For Immediate Release:
November 17, 2020
Megan Wiltsie 202-483-7382
Nashville, Tenn. – Vegan foods are selling like hotcakes, so Thanksgiving is morphing into “ThanksVegan”—and PETA is encouraging Tennesseans to hop on the trend, via its billboard that just went up along I-65 and on Donelson Pike as part of a nationwide push for everyone to give turkeys a break by celebrating with a vegan feast.
Tennessee ranks number one in instances of Google searches for “turkey,” and PETA’s billboard aims to inspire a fresh, 21st century way of viewing the birds much admired by President Abraham Lincoln—as sensitive living beings, not as centerpieces.
“PETA offers tips, recipes, and more so that everyone can have a delicious ThanksVegan meal that leaves gentle birds off the table,” says PETA President Ingrid Newkirk. “When it comes to having feelings, loving their families, and valuing their lives, turkeys are individuals, just as much as humans are.”

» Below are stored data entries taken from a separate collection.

(* ===== verification/Primes.v ===== *)
(** * Counting primes (src/lab03/lab03_prime.cpp, src/lab04/prime_mt.cpp,
    src/lab07/prime_threadgroup.cpp; the sequential parts of src/lab04/prime_cond.cpp
    and src/lab05/prime_cond_err.cpp are the same code)

    Trial division, the division of a range among threads, and the main loop
    of the version that creates and joins its threads for every range. *)

From Stdlib Require Import Znumtheory.
From stdpp Require Import list_numbers.
From S2P Require Import Prelude Text.

#[global] Instance prime_decision n : Decision (prime n) := prime_dec n.

(** [n % i] *)
Definition c_rem (n i : Z) : outcome Z := if bool_decide (i = 0) then UB else Ret (Z.rem n i).

(** The loop of [IsPrime] from [i].  The comparison with the [double] [sqrt(n)] is the
    comparison with the integer root: the square root of an [int] is computed with
    an error far below its distance to the next integer that is not below it. *)
Fixpoint trial (fuel : nat) (i n : Z) : outcome bool :=
  match fuel with
  | O => NoFuel
  | S fuel =>
      if bool_decide (i ≤ Z.sqrt n) then
        r ← c_rem n i;
        if bool_decide (r = 0) then Ret false else trial fuel (i + 1) n
      else Ret true
  end.

Definition IsPrime (n : Z) : outcome bool :=
  if bool_decide (n < 2) then Ret false else trial (Z.to_nat n) 2 n.

(** The version of lab 3, where the loop starts at 0 and the result is stored in
    [is_prime], an array of [NUM_INCREASE] elements. *)
Definition NUM_INCREASE : Z := 100000.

Turkeys are now understood to be caring parents, good flyers, and clever, spirited explorers who can live up to 10 years in nature, while those raised for food are normally slaughtered when they’re between 12 and 26 weeks old—and more than 46 million are killed each year for Thanksgiving alone. The young birds are hung by their feet from metal shackles and dragged through an electrified bath, and they’re often still conscious when their throats are slit and they’re dumped into scalding-hot defeathering tanks.
As part of its #ThanksVegan campaign, PETA is placing pro-turkey billboards across the country; offering holiday cooking tips; running its “Grace” TV ad, in which a little girl makes some pointed comments while saying grace at the dinner table; protesting outside turkey slaughterhouses that are COVID-19 hotspots; and partnering with restaurants and grocery stores to promote their ready-to-roast vegan turkeys and other animal-free options.
PETA—whose motto reads, in part, that “animals are not ours to eat” and which opposes speciesism, a human-supremacist worldview—offers a ThanksVegan menu and recipe guide. For more information, please visit PETA.org or follow the group on Twitter, Facebook, or Instagram.
PETA’s billboard is located along I-65, facing north near exit 90A (Dickerson Pike), and at 540 Donelson Pike.